On 12/05/17 05:49, Eric Anholt wrote:
Marek Olšák <mar...@gmail.com> writes:

From: Marek Olšák <marek.ol...@amd.com>

Based on a benchmark from mesa/demos, but rewritten and extended.
It's a benchmark expected to be run separately, not a piglit test.
So why piglit? Because it's a good framework for writing apps like this.

mesa_glthread won't show an improvement here, because there is no app
overhead.

This is what the output looks like. The percentage is relative to
the first test of the given draw call.

The obvious thing there is that enabled vertex attribs decrease
Mesa performance even if there are no state changes.

Since nobody else has replied,

I think piglit is the wrong place for this.  I agree that it's sorta
convenient, but mesa-demos or glmark2 are the right place.

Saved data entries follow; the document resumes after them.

(* ===== verification/Prelude.v ===== *)
(** * OS/161 verified

    A verification of the OS/161 kernel of this repository (src/os161/kern),
    of the C library routines it shares with programs (src/os161/lib/libc), of
    the program that makes volumes (src/os161/sbin/mksfs) and of one of the
    programs that test the kernel (src/os161/testbin/sort).  Paths below are
    relative to src/os161; a file of the development is named by its stem.

    ** The program and its parts

    From the bottom up:

    - memory: the coremap (kern/vm/vm.c) hands out pages, the kernel heap
      (kern/lib/kheap.c) cuts pages into blocks, and almost everything else
      calls [kmalloc] and [kfree];
    - containers: arrays, queues and bitmaps (kern/lib) on the heap;
    - threads: thread.c, scheduler.c and synch.c of kern/thread, with the
      processes of kern/main/process_create.c and syscall.c;
    - virtual memory: address spaces with two-level page tables, the fault
      handler and the TLB (kern/vm, kern/userprog/mem.c);
    - files: a disk driver (kern/dev/lamebus/lhd.c) under a file system
      (kern/fs/sfs), under vnodes and the VFS layer (kern/fs/vfs);
    - programs: the loader (kern/userprog), traps and system calls
      (kern/arch/mips/mips), the allocator and formatted output of the C
      library.

    Components meet at interfaces, which are type classes with a class of laws
    beside them.  A client is proved against the laws; the component below is
    an instance:

    - [Kmem]/[KmemOk] (Kmem): what the heap promises; KHeapOps has the
      instance, for every page allocator that is a [KpagesOk];
    - [Kpages]/[KpagesOk] (KPages): pages; Coremap has the instance;
    - [BlockDev]/[BlockDevOk] (BlockDev): sectors; Lhd has the instance, for
      every disk that is an [LhdHw];
    - [Vref]/[VrefOk] (Vm): the reference counts of vnodes that address spaces
      rely on; [Files]/[FilesOk] (Vfs, VfsSpec): vnodes and file systems as
      the VFS layer uses them; [ExecFile]/[ExecFileOk] (LoadElf) and
      [OpenFile]/[OpenFileOk] (RunProgram): reading and opening a file as the
      loader does;
    - [Proc]/[ProcOk] (UMalloc): loads, stores and [sbrk] of a process; UProc
      has the instance on virtual memory;
    - [Kernel] (Trap): what the trap handler calls; TrapThm has an instance on
      virtual memory;
    - [Sink] (PrintfThm): where formatted output goes.

    ** How the code is modelled

    A routine is a function in the monad [M] of this file, over a record that
    holds the state it works on: it returns a value, returns an error code
    with the state it leaves behind, stops in [panic] or [assert], or never
    returns.  Machine integers are [Z] with the conversions [u8], [u16], [u32]
    and [i32] written where the C code has them.  A pointer is its address.
    Loops that are not structural have fuel; running out of it is [Hang], and
    every theorem about such a routine proves that it does not happen.  [wp]
    is total correctness: a routine meets its postcondition on success and its
    error condition on failure, and neither panics nor hangs.

    ** Files and what they show

    Prelude: errors, machine integers, the monad and [wp], lemmas on lists.
    KString: strlen, strcmp, strcpy, strcat, strchr, strrchr, memcpy, memmove,
    memset and bzero of lib/libc.

    Memory.  Coremap: [getppages], [alloc_kpages], [free_kpages] and the start
    of memory; runs of pages never overlap.  KHeap (definitions), KHeapSpec
    (invariant), KHeapOps (each routine), KHeapThm: [kmalloc] gives a block
    that is apart from every other, [kfree] takes back that block only, and
    the contents of other blocks stay.  KArray, KQueue, KBitmap: arrays are
    lists, the ring buffer is a first-in first-out list across its growth,
    bitmaps are sets of numbers.

    Virtual memory.  Vm (definitions), VmPages, VmSpec (invariant), VmFault,
    VmOps, VmLife, VmThm: [vm_refines] is a simulation between programs,
    loader and scheduler acting on the kernel and a machine in which every
    address space is a private array of bytes; [vm_isolated] says that no two
    pages share memory and the TLB agrees with the page table.

    Programs.  UMalloc, UMallocSpec, UMallocOps, UMallocFree, UMallocThm:
    [malloc] and [free] refine separate arrays; UProc runs them on the virtual
    memory of the kernel.  Trap, TrapThm: what a trap changes of the registers
    of a program, page faults that programs do not see, the two returns of
    fork.  LoadElf, LoadElfThm, RunProgram, RunProgramThm: a program is in
    memory as its file describes it, and finds its arguments.  Printf,
    PrintfThm: formatted output against a reference, and [atoi].  UserSort:
    the sorting test sorts.

    Transfer.  CopyInOut, Uio: copying between user and kernel memory and the
    descriptors of transfers.

    Files.  BlockDev, Lhd: the driver, its interrupt handler and its disk.
    SfsDisk: the layout on disk.  SfsCore, SfsSpec, SfsMap: blocks and the
    block map.  SfsFile, SfsFileSpec, SfsFileThm: reads and writes are those
    of an array of bytes, and files are apart.  SfsTrunc: truncation.  SfsDir:
    directories are finite maps.  SfsVnode, SfsVnodeSpec, SfsVnodeThm: one
    vnode per inode, creation and reclaiming.  SfsFs, SfsFsSpec, SfsFsThm:
    mounting and writing back are inverse.  SfsLhd: retries on the real
    driver.  MkSfs, MkSfsThm: what mksfs writes is what the kernel mounts.
    Vnode: reference counts under their lock.  Vfs, VfsSpec, VfsOps, VfsMount,
    VfsAdd, Device, VfsThm: names, paths and devices, and no reference gained
    or lost by any call.

    Threads.  Thread (definitions), ThreadSpec, ThreadInv (invariant),
    ThreadOps, ThreadSync, ThreadLife, ThreadProc, ThreadRun, ThreadBoot,
    ThreadStep (the step relation), ThreadThm: every thread is in one place,
    no wakeup is lost, locks exclude, the scheduler is fair.  Stoplight,
    StoplightThm: the solution of the intersection exercise on semaphores has
    neither collisions nor deadlocks.

    ** Bounds, fuel and assumptions

    Fuel: [grow_max] 33 doublings of an array, since sizes have 32 bits;
    [uiomove_loop] 3, since a descriptor has one region; [sfs_rwblock] the ten
    retries of the source; [list_fuel] 257, one more than the pages of blocks
    the heap can describe; [find_bit] 33 bits of a word; [wakeup_loop] the number of
    sleepers; [search_fuel] the size of the heap over the size of a header;
    [diskwrite_loop] the number of answers the system gives, plus one;
    [uiomovezeros_loop] the bytes to clear; [sort] the length of the array;
    loops over tables are bounded by the table.

    One processor: a routine that runs with interrupts off is one step, and in
    Thread a routine is one step up to the place where it gives the processor
    away; interrupts come between calls and in the idle loop.  [room] in
    ThreadRun bounds the number of threads so that the sizes of their tables
    stay in 32 bits.  [Kenv] (Thread) is the heap of the thread system.  In Stoplight
    each [P], [V] and message is a step, and the directions that [random]
    gives are arbitrary.

    Virtual memory is verified for machines with at most 1 MB of memory: above
    that the 20-bit field for the page address loses bits
    ([page_address_truncated]).  [as_create] leaves part of its block as it
    was; [blank] says that this part is zero.  In Vfs a lock is seen by one
    thread, and the memory of the table is apart from what the file systems
    use.  In MkSfs the system is a list of answers to its calls, which may
    transfer less than asked, ask to try again or fail.

    ** Not modelled, and why

    Assembly (start.S, switch.S, exception.S) and the set-up of the bus and
    the character devices (kern/dev): registers and nothing else.  The
    emulator file system (dev/lamebus/emu.c): every operation is one exchange
    with the host.  The console, kgets and the menu: input and output only.
    The clock: it calls [thread_yield] and [thread_wakeup], which are modelled.
    [sys_execv]: it stores through an uninitialised pointer before it does
    anything else.  [sys_fork], [sys_read] and [sys_write]: they work on the
    memory of programs through plain pointers; Trap has them behind an
    interface.  The exercises catlock.c and catsem.c, the tests in kern/test,
    and the programs in bin and testbin other than sort.  Routines that only
    print. *)

From stdpp Require Export base numbers list gmap.
From Stdlib Require Export ZArith Lia.
#[export] Set Default Proof Using "Type".

Declare Scope kern_scope.
Delimit Scope kern_scope with kern.
#[global] Open Scope kern_scope.
#[global] Open Scope Z_scope.

(** ** Error codes (kern/include/kern/errno.h) *)

Inductive errno : Set :=
| EINVAL | EFAULT | ENAMETOOLONG | ENOMEM | EIO | ENOENT | ENOTDIR | EISDIR
| EEXIST | EXDEV | EAGAIN | ESPIPE | EUNIMP | ENXIO | ENODEV | EBUSY | EIOCTL
| ENOTEMPTY | ERANGE | ENOSPC | EMFILE | ENFILE | ENOSYS | ENOEXEC | E2BIG
| EBADF.

#[global] Instance errno_eq_dec : EqDecision errno.
Proof. solve_decision. Defined.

I'm not totally against this. It would be nice to leverage more of the piglit framework/tools to be able to run a group of perf tests and generate some kind of comparison automatically. That way way we could have an easy tools for comparing releases etc. I know Intel has an internal setup for this type of thing, but having something in the test suite all mesa devs use would be handy.

Anyway I've given this benchmark a run with my KHR_no_error changes and I'm seeing a nice jump in a bunch of the tests.

The biggest jump is:

DrawArrays(16 VBOs, 0 UBOs,  0 Tex) w/ no state change: 5.41 million (49.3%)

DrawArrays(16 VBOs, 0 UBOs, 0 Tex) w/ no state change: 16.33 million (109.1%)

But there is a general increase across the majority of tests which is encouraging to see as I still haven't been able to measure much change in the games I've been trying. I suspect I'll need to have coverage across most of the api a game uses before I see much change.